What you will do: Your task is to repeat exactly the lines below between the line holding "rewrite (infinity_rank x" and the line holding "intros Hl Hne. unfold Math_max.", inclusive, and only those.

Available records:
(** * Archestra backend: a shallow embedding of selected backend modules

    The development follows the TypeScript sources of the backend:
    the database retry wrapper, the secret-encryption key rotation script,
    the SSO provider / interaction / organization models and the
    organization and A2A routes, together with the member, secret, team,
    agent-team and agent-label models and the permission hook of the
    frontend.  Every definition keeps the name of the source function it
    embeds. *)

From Stdlib Require Import Bool Arith ZArith QArith List Lia.
From Stdlib Require Import Ascii String.
From Stdlib Require Import Permutation Sorted.
Import ListNotations.
Close Scope Q_scope.
Open Scope string_scope.

Set Implicit Arguments.
Set Warnings "-register-all".

(* ===================================================================== *)
(** * JavaScript strings and values                                        *)
(* ===================================================================== *)

Module Js.

(** [String.prototype.startsWith]. *)
Fixpoint startsWith (s p : string) {struct p} : bool :=
  match p with
  | EmptyString => true
  | String c p' =>
      match s with
      | EmptyString => false
      | String d s' => Ascii.eqb d c && startsWith s' p'
      end
  end.
Lemma zero_rank (v : float) : is_zero v = true -> Spec.rank v = 0.
Proof.
  unfold is_zero, Spec.rank. rewrite eqb_spec.
  change (Prim2SF zero) with (S754_zero false).
  destruct (Prim2SF v) as [s|s| |s m e]; try reflexivity; destruct s; discriminate.
Qed.

Lemma infinity_rank (v : float) :
  Spec.number v -> 2 ^ 2200 <= Spec.rank v -> v = infinity.
Proof.
  intros Hv Hr. apply Prim2SF_inj.
  change (Prim2SF infinity) with (S754_infinity false).
  assert (HK : 0 < 2 ^ 2200) by (apply Z.pow_pos_nonneg; lia).
  unfold Spec.rank in Hr.
  destruct (Prim2SF v) as [s|s| |s m e] eqn:Ev; try lia.
  - destruct s; [lia|reflexivity].
  - pose proof (Order.finite_rank v s m e Ev). destruct s; lia.
Qed.

Lemma neg_infinity_rank (v : float) :
  Spec.number v -> Spec.rank v <= - 2 ^ 2200 -> v = neg_infinity.
Proof.
  intros Hv Hr. apply Prim2SF_inj.
  change (Prim2SF neg_infinity) with (S754_infinity true).
  assert (HK : 0 < 2 ^ 2200) by (apply Z.pow_pos_nonneg; lia).
  unfold Spec.rank in Hr.
  destruct (Prim2SF v) as [s|s| |s m e] eqn:Ev; try lia.
  - destruct s; [reflexivity|lia].
  - pose proof (Order.finite_rank v s m e Ev). destruct s; lia.
Qed.

Lemma min_from_least (l : list float) (lowest : float) :
  Forall Spec.number l -> Spec.number lowest ->
  let r := min_from lowest l in
  Spec.number r /\ (r = lowest \/ In r l)
  /\ Spec.rank r <= Spec.rank lowest
  /\ Forall (fun x => Spec.rank r <= Spec.rank x) l.
Proof.
  intros Hl. revert lowest.
  induction Hl as [|x l Hx Hl IH]; intros lowest Hlow; cbn [min_from].
  - repeat split; [exact Hlow|now left|lia|constructor].
  - unfold Spec.number in Hx. rewrite Hx.
    destruct (is_neg_zero x && is_pos_zero lowest) eqn:Hz.
    + apply andb_true_iff in Hz as [Hzx Hzl].
      apply andb_true_iff in Hzx as [Hzx _].
      apply andb_true_iff in Hzl as [Hzl _].
      apply zero_rank in Hzx, Hzl.
      destruct (IH x Hx) as (Hn & Hin & Hle & Hall).
      repeat split; [exact Hn|cbn [In]; intuition auto|lia|].
      constructor; [exact Hle|exact Hall].
    + destruct (x <? lowest)%float eqn:Hlt;
        rewrite (Order.ltb_rank x lowest Hx Hlow) in Hlt.
      * apply Z.ltb_lt in Hlt.
        destruct (IH x Hx) as (Hn & Hin & Hle & Hall).
        repeat split; [exact Hn|cbn [In]; intuition auto|lia|].
        constructor; [exact Hle|exact Hall].
      * apply Z.ltb_ge in Hlt.
        destruct (IH lowest Hlow) as (Hn & Hin & Hle & Hall).
        repeat split; [exact Hn|cbn [In]; intuition auto|lia|].
        constructor; [lia|exact Hall].
Qed.

Lemma max_from_greatest (l : list float) (highest : float) :
  Forall Spec.number l -> Spec.number highest ->
  let r := max_from highest l in
  Spec.number r /\ (r = highest \/ In r l)
  /\ Spec.rank highest <= Spec.rank r
  /\ Forall (fun x => Spec.rank x <= Spec.rank r) l.
Proof.
  intros Hl. revert highest.
  induction Hl as [|x l Hx Hl IH]; intros highest Hhigh; cbn [max_from].
  - repeat split; [exact Hhigh|now left|lia|constructor].
  - unfold Spec.number in Hx. rewrite Hx.
    destruct (is_pos_zero x && is_neg_zero highest) eqn:Hz.
    + apply andb_true_iff in Hz as [Hzx Hzl].
      apply andb_true_iff in Hzx as [Hzx _].
      apply andb_true_iff in Hzl as [Hzl _].
      apply zero_rank in Hzx, Hzl.
      destruct (IH x Hx) as (Hn & Hin & Hle & Hall).
      repeat split; [exact Hn|cbn [In]; intuition auto|lia|].
      constructor; [exact Hle|exact Hall].
    + destruct (highest <? x)%float eqn:Hlt;
        rewrite (Order.ltb_rank highest x Hhigh Hx) in Hlt.
      * apply Z.ltb_lt in Hlt.
        destruct (IH x Hx) as (Hn & Hin & Hle & Hall).
        repeat split; [exact Hn|cbn [In]; intuition auto|lia|].
        constructor; [exact Hle|exact Hall].
      * apply Z.ltb_ge in Hlt.
        destruct (IH highest Hhigh) as (Hn & Hin & Hle & Hall).
        repeat split; [exact Hn|cbn [In]; intuition auto|lia|].
        constructor; [lia|exact Hall].
Qed.

(** [Math.min] of numbers, at least one, is one of them and is not above
    any of them. *)
Lemma Math_min_least (l : list float) :
  Forall Spec.number l -> l <> [] ->
  Spec.number (Math_min l) /\ In (Math_min l) l
  /\ forall x, In x l -> (Math_min l <=? x)%float = true.
Proof.
  intros Hl Hne. unfold Math_min.
  destruct (min_from_least l infinity Hl eq_refl) as (Hn & Hin & _ & Hall).
  split; [exact Hn|]. rewrite Forall_forall in Hall, Hl. split.
  - destruct Hin as [Hinf|Hin]; [|exact Hin].
    destruct l as [|x l]; [congruence|].
    specialize (Hall x (or_introl eq_refl)). rewrite Hinf in *.
    rewrite (infinity_rank x (Hl x (or_introl eq_refl))); [now left|].
    exact Hall.
  - intros x Hx. rewrite (Order.leb_rank _ _ Hn (Hl x Hx)).
    apply Z.leb_le. now apply Hall.
Qed.

Lemma Math_max_greatest (l : list float) :
  Forall Spec.number l -> l <> [] ->
  Spec.number (Math_max l) /\ In (Math_max l) l
  /\ forall x, In x l -> (x <=? Math_max l)%float = true.
Proof.
  intros Hl Hne. unfold Math_max.
  destruct (max_from_greatest l neg_infinity Hl eq_refl) as (Hn & Hin & _ & Hall).
  split; [exact Hn|]. rewrite Forall_forall in Hall, Hl. split.
  - destruct Hin as [Hinf|Hin]; [|exact Hin].
    destruct l as [|x l]; [congruence|].
    specialize (Hall x (or_introl eq_refl)). rewrite Hinf in *.
    rewrite (neg_infinity_rank x (Hl x (or_introl eq_refl))); [now left|].
    exact Hall.
  - intros x Hx. rewrite (Order.leb_rank _ _ (Hl x Hx) Hn).
    apply Z.leb_le. now apply Hall.
Qed.

Lemma min_from_NaN (l : list float) (lowest : float) :
  Exists (fun x => is_nan x = true) l -> min_from lowest l = nan.
Proof.
  intros Hl. revert lowest.
  induction Hl as [x l Hx|x l Hl IH]; intros lowest; cbn [min_from].
  - now rewrite Hx.
  - destruct (is_nan x); [reflexivity|].
    destruct (_ && _); [apply IH|]. destruct (_ <? _)%float; apply IH.
Qed.

Lemma max_from_NaN (l : list float) (highest : float) :
  Exists (fun x => is_nan x = true) l -> max_from highest l = nan.
Proof.
  intros Hl. revert highest.
  induction Hl as [x l Hx|x l Hl IH]; intros highest; cbn [max_from].
  - now rewrite Hx.
  - destruct (is_nan x); [reflexivity|].
    destruct (_ && _); [apply IH|]. destruct (_ <? _)%float; apply IH.
Qed.

Lemma sub_NaN (a : float) : (a - nan)%float = nan.
Proof.
  apply Prim2SF_inj. rewrite sub_spec.
  change (Prim2SF nan) with S754_nan.
  now destruct (Prim2SF a) as [s|s| |s m e].
Qed.

Lemma rank_zero (v : float) :
  Spec.number v -> Spec.rank v = 0 -> is_zero v = true.
Proof.
  intros Hv Hr. unfold is_zero. rewrite eqb_spec.
  change (Prim2SF zero) with (S754_zero false).
  unfold Spec.rank in Hr.
  assert (HK : 0 < 2 ^ 2200) by (apply Z.pow_pos_nonneg; lia).
  destruct (Prim2SF v) as [s|s| |s m e] eqn:Ev.
  - reflexivity.
  - destruct s; lia.
  - unfold Spec.number, is_nan in Hv. rewrite eqb_spec, Ev in Hv. discriminate.
  - pose proof (Order.finite_rank v s m e Ev). destruct s; lia.
Qed.

Lemma pos_zero_rank (v : float) : is_pos_zero v = true -> Spec.rank v = 0.
Proof.
  intros H. apply zero_rank. unfold is_pos_zero in H.
  now apply andb_true_iff in H.
Qed.

Lemma neg_zero_rank (v : float) : is_neg_zero v = true -> Spec.rank v = 0.
Proof.
  intros H. apply zero_rank. unfold is_neg_zero in H.
  now apply andb_true_iff in H.
Qed.

Lemma zero_signs (v : float) :
  is_zero v = true -> is_neg_zero v = negb (is_pos_zero v).
Proof.
  intros H. unfold is_neg_zero, is_pos_zero. rewrite H.
  now destruct (get_sign v).
Qed.

(** [Math.min] gives [+0] only when no argument is [-0]. *)
Lemma min_from_signed (l : list float) (lowest : float) :
  Forall Spec.number l -> Spec.number lowest ->
  is_pos_zero (min_from lowest l) = true ->
  is_neg_zero lowest = false /\ Forall (fun x => is_neg_zero x = false) l.
Proof.
  intros Hl. revert lowest.
  induction Hl as [|x l Hx Hl IH]; intros lowest Hlow; cbn [min_from].
  - intros H. split; [|constructor].
    pose proof H as Hz. unfold is_pos_zero in Hz.
    apply andb_true_iff in Hz as [Hz _].
    rewrite (zero_signs lowest Hz), H. reflexivity.
  - pose proof Hx as Hx'. unfold Spec.number in Hx'. rewrite Hx'.
    destruct (is_neg_zero x && is_pos_zero lowest) eqn:Hz.
    + intros H. destruct (IH x Hx H) as [Hneg _].
      apply andb_true_iff in Hz as [Hzx _]. congruence.
    + destruct (x <? lowest)%float eqn:Hlt;
        rewrite (Order.ltb_rank x lowest Hx Hlow) in Hlt; intros H.
      * apply Z.ltb_lt in Hlt.
        destruct (IH x Hx H) as [Hneg Hall].
        destruct (min_from_least l x Hl Hx) as (_ & _ & Hle & _).
        pose proof (pos_zero_rank _ H) as Hr.
        split; [|constructor; assumption].
        destruct (is_neg_zero lowest) eqn:Hnl; [|reflexivity].
        apply neg_zero_rank in Hnl. lia.
      * apply Z.ltb_ge in Hlt.
        destruct (IH lowest Hlow H) as [Hneg Hall].
        destruct (min_from_least l lowest Hl Hlow) as (_ & _ & Hle & _).
        pose proof (pos_zero_rank _ H) as Hr.
        split; [exact Hneg|]. constructor; [|exact Hall].
        destruct (is_neg_zero x) eqn:Hnx; [|reflexivity].
        exfalso.
        pose proof (neg_zero_rank x Hnx) as Hrx.
        assert (Hzl : is_zero lowest = true) by (apply rank_zero; [exact Hlow|lia]).
        pose proof (zero_signs lowest Hzl) as Hs. rewrite Hneg in Hs.
        destruct (is_pos_zero lowest); [discriminate Hz|discriminate Hs].
Qed.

Worked solution:
    rewrite (infinity_rank x (Hl x (or_introl eq_refl))); [now left|].
    exact Hall.
  - intros x Hx. rewrite (Order.leb_rank _ _ Hn (Hl x Hx)).
    apply Z.leb_le. now apply Hall.
Qed.

Lemma Math_max_greatest (l : list float) :
  Forall Spec.number l -> l <> [] ->
  Spec.number (Math_max l) /\ In (Math_max l) l
  /\ forall x, In x l -> (x <=? Math_max l)%float = true.
Proof.
  intros Hl Hne. unfold Math_max.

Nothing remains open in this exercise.